*** The records ***
(** ** Resetting the viewfinder *)

Lemma resetViewfinder_run (s : state) (ctx : Context2D) (cv : Canvas) (v : Video) :
  context (this s) = Some ctx ->
  canvas (this s) = Some cv ->
  video (this s) = Some v ->
  resetViewfinder s =
  (Normal tt,
   mkState
     (set_viewfinder (fresh (dom (heap s)))
        (set_context
           (Some (paints (clearRect (VNum 0) (VNum 0) (canvas_width cv) (canvas_height cv))
                    (set_globalCompositeOperation "source-over" ctx)))
           (this s)))
     (<[fresh (dom (heap s)) := full_frame v]> (heap s))
     (page s)
     (emitted s ++ [mkNotification "change" NoData])).
Proof.
  intros Hctx Hcv Hv.
  destruct s as [[vf sn cvs cx vd op el] hp p t]; simpl in *; subst.
  reflexivity.
Qed.

Lemma fresh_not_allocated (h : gmap loc rect) (l : loc) :
  is_Some (h !! l) -> l <> fresh (dom h).
Proof.
  intros Hl ->. apply elem_of_dom in Hl. by apply is_fresh in Hl.
Qed.

(** X9: [resetViewfinder] commits the rectangle of the whole video as a new
    object and emits [change].  The session box is not that object, so, unlike
    after a drag, the presses and moves that follow leave the committed
    rectangle as it is, until a release. *)
Theorem reset_rectangle_is_not_the_session_box
    (ps : list pointer) (c : closure) (s : state) (v : Video) :
  surface s ->
  video (this s) = Some v ->
  is_Some (heap s !! box c) ->
  releases ps = 0%nat ->
  outcome resetViewfinder s = Normal tt /\
  currentRectangle (exec resetViewfinder s) = full_frame v /\
  emitted (exec resetViewfinder s) = emitted s ++ [mkNotification "change" NoData] /\
  deref (heap (exec resetViewfinder s)) (box c) = deref (heap s) (box c) /\
  currentRectangle (exec (dispatch_all ps c) (exec resetViewfinder s)) = full_frame v.
Proof.
  intros Hs Hv Hbox Hps.
  pose proof Hs as [[ctx Hctx] [cv Hcv]].
  pose proof (fresh_not_allocated _ _ Hbox) as Hne.
  unfold outcome, exec, currentRectangle.
  rewrite (resetViewfinder_run s ctx cv v Hctx Hcv Hv). simpl.
  match goal with |- context [dispatch_all ps c ?s1] =>
    destruct (dispatch_all_run ps c s1) as (ctx' & h' & -> & Hframe) end.
  { split; simpl; [eauto | by rewrite Hcv]. }
  simpl in *. rewrite Hps. unfold deref at 4. rewrite Hframe by done.
  rewrite deref_insert, deref_insert_ne by done.
  unfold deref. by rewrite lookup_insert_eq.
Qed.

Lemma reset_rectangle_is_not_the_session_box_witness :
  let s := exec (drag (1, 1) [(5, 4)] (5, 4) tracker_closure) (tracker_state 8 6) in
  surface s /\
  currentRectangle s = mkRect (VNum 1) (VNum 1) (VNum 5) (VNum 4) (VNum 4) (VNum 3) /\
  currentRectangle
    (exec (dispatch_all [Down (pointer_at 2 3); Move (pointer_at 7 5)] tracker_closure)
       (exec resetViewfinder s))
  = mkRect (VNum 0) (VNum 0) (VNum 8) (VNum 6) (VNum 8) (VNum 6).
Proof.
  intros s.
  assert (Hs : surface s) by (split; eexists; vm_compute; reflexivity).
  split; [exact Hs|]. split; [vm_compute; reflexivity|].
  destruct (reset_rectangle_is_not_the_session_box
              [Down (pointer_at 2 3); Move (pointer_at 7 5)] tracker_closure s
              (mkVideo 2%nat 8 6 0 0 true "blob:stream" (test_frame 8 6)) Hs)
    as (_ & _ & _ & _ & H).
  - vm_compute. reflexivity.
  - eexists. vm_compute. reflexivity.
  - reflexivity.
  - exact H.
Defined.

(** X10: a snapshot taken right after [resetViewfinder], on a video whose
    layout box has no negative side, is the whole frame: [drawImage] is asked
    to copy the rectangle at (0, 0) of the size of the video onto a canvas of
    that size, at (0, 0) and unscaled, and the snapshot has that size. *)
Theorem snapshot_after_reset_is_the_whole_frame `{CanvasAPI}
    (s : state) (v : Video) (bitmap : Bitmap) :
  surface s ->
  video (this s) = Some v ->
  0 <= offsetWidth v -> 0 <= offsetHeight v ->
  drawImage (VNum (offsetWidth v)) (VNum (offsetHeight v)) (Some v)
            (VNum 0) (VNum 0) (VNum (offsetWidth v)) (VNum (offsetHeight v))
            (VNum 0) (VNum 0) (VNum (offsetWidth v)) (VNum (offsetHeight v))
  = Normal bitmap ->
  taken (exec resetViewfinder s)
  = Some (mkSnapshot (VNum (offsetWidth v)) (VNum (offsetHeight v)) bitmap).
Proof.
  intros [[ctx Hctx] [cv Hcv]] Hv Hw Hh Hdraw.
  unfold taken, exec. rewrite (resetViewfinder_run s ctx cv v Hctx Hcv Hv).
  rewrite takeSnapshot_run. unfold currentRectangle; simpl.
  rewrite deref_insert; simpl.
  rewrite !Z.abs_eq, !Z.min_l, Hv, Hdraw by done.
  simpl. unfold ret, pushed; simpl. by rewrite last_snoc.
Qed.

Lemma snapshot_after_reset_is_the_whole_frame_witness :
  let s := exec (drag (1, 1) [(5, 4)] (5, 4) tracker_closure) (tracker_state 4 3) in
  surface s /\
  @taken clipping_canvas (exec resetViewfinder s)
  = Some (mkSnapshot (VNum 4) (VNum 3) [[1; 2; 3; 4]; [5; 6; 7; 8]; [9; 10; 11; 12]]).
Proof.
  intros s.
  assert (Hs : surface s) by (split; eexists; vm_compute; reflexivity).
  split; [exact Hs|].
  apply (@snapshot_after_reset_is_the_whole_frame clipping_canvas s
           (mkVideo 2%nat 4 3 0 0 true "blob:stream" (test_frame 4 3))
           [[1; 2; 3; 4]; [5; 6; 7; 8]; [9; 10; 11; 12]] Hs).
  - vm_compute. reflexivity.
  - vm_compute. discriminate.
  - vm_compute. discriminate.
  - vm_compute. reflexivity.
Defined.

(** X11: [resetViewfinder] on an instance whose video is gone, as after
    [stop()], throws a TypeError, but only after it has put the context in
    [source-over] mode and cleared the canvas: the viewfinder, the store and
    the notifications are as before, and no [change] is emitted. *)
Theorem reset_without_video_clears_then_throws
    (s : state) (ctx : Context2D) (cv : Canvas) :
  context (this s) = Some ctx ->
  canvas (this s) = Some cv ->
  video (this s) = None ->
  resetViewfinder s =
  (Throw (null_error "this.video"),
   with_this
     (set_context
        (Some (paints (clearRect (VNum 0) (VNum 0) (canvas_width cv) (canvas_height cv))
                 (set_globalCompositeOperation "source-over" ctx)))) s).
Proof.
  intros Hctx Hcv Hv.
  destruct s as [[vf sn cvs cx vd op el] hp p t]; simpl in *; subst.
  reflexivity.
Qed.

Lemma reset_without_video_clears_then_throws_witness :
  let s := exec (stop ∅) (tracker_state 8 6) in
  video (this s) = None /\
  outcome resetViewfinder s = Throw (null_error "this.video") /\
  currentRectangle (exec resetViewfinder s) = currentRectangle (tracker_state 8 6) /\
  emitted (exec resetViewfinder s) = emitted (tracker_state 8 6).
Proof.
  intros s. split; [reflexivity|].
  pose proof (reset_without_video_clears_then_throws s
                (mkContext2D "source-over" "#000000" "#000000" 1 [])
                (mkCanvas 3%nat (VNum 8) (VNum 6) "absolute" (VNum 0) (VNum 0) "crosshair"
                   mouse_listeners)
                eq_refl eq_refl eq_refl) as Hrun.
  unfold outcome, exec. rewrite Hrun. repeat split.
Defined.

(** ** Setting up the canvas *)

Lemma setupCanvas_run (touch : bool) (s : state) (v : Video) :
  video (this s) = Some v ->
  let n := fresh ({[body]} ∪ dom (page s)) in
  let l := fresh (dom (heap s)) in
  let h1 := <[l := full_frame v]> (heap s) in
  let b := fresh (dom h1) in
  let dynamic := dynamicViewfinder (options (this s)) in
  let cv := mkCanvas n (VNum (offsetWidth v)) (VNum (offsetHeight v)) "absolute"
                     (VNum (offsetTop v)) (VNum (offsetLeft v))
                     (if dynamic then "crosshair" else "")
                     (if dynamic
                      then mouse_listeners ++ (if touch then touch_listeners else [])
                      else []) in
  let p1 := <[n := mkDomNode "" []]> (page s) in
  setupCanvas touch s =
  (Normal (if dynamic then Some (mkClosure false b) else None),
   mkState
     (mkInstance l (snapshots (this s)) (Some cv)
        (Some (mkContext2D "source-over" "#000000" "#000000" 1 []))
        (Some v) (options (this s)) (element (this s)))
     (if dynamic then <[b := empty_rect]> h1 else h1)
     (<[element (this s) :=
          mkDomNode (style_position (node_of p1 (element (this s))))
                    (children (node_of p1 (element (this s))) ++ [n])]> p1)
     (emitted s ++ [mkNotification "start" NoData])).
Proof.
  intros Hv.
  destruct s as [[vf sn cvs cx vd [dyn] el] hp p t]; simpl in *; subst.
  destruct dyn, touch; reflexivity.
Qed.



(** X13: with the dynamic viewfinder disabled, which is the default,
    [setupCanvas] registers no listener at all and returns no session: the
    canvas it lays over the video has no handler and the default cursor, and
    the committed rectangle is the whole video. *)
Theorem setupCanvas_without_dynamic_viewfinder (touch : bool) (s : state) (v : Video) :
  video (this s) = Some v ->
  dynamicViewfinder (options (this s)) = false ->
  exists cv : Canvas,
    outcome (setupCanvas touch) s = Normal None /\
    canvas (this (exec (setupCanvas touch) s)) = Some cv /\
    listeners cv = [] /\
    canvas_cursor cv = "" /\
    canvas_width cv = VNum (offsetWidth v) /\
    canvas_height cv = VNum (offsetHeight v) /\
    currentRectangle (exec (setupCanvas touch) s) = full_frame v /\
    emitted (exec (setupCanvas touch) s) = emitted s ++ [mkNotification "start" NoData].
Proof.
  intros Hv Hdyn. unfold outcome, exec, currentRectangle.
  rewrite (setupCanvas_run touch s v Hv), Hdyn; simpl.
  eexists. do 6 (split; [reflexivity|]).
  split; [by rewrite deref_insert | done].
Qed.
*** End of The records ***
**What is required:**
Whenever the string "start" turns up in a line above, copy that line out.

**Answer to this exercise:**
     (emitted s ++ [mkNotification "start" NoData])).
    emitted (exec (setupCanvas touch) s) = emitted s ++ [mkNotification "start" NoData].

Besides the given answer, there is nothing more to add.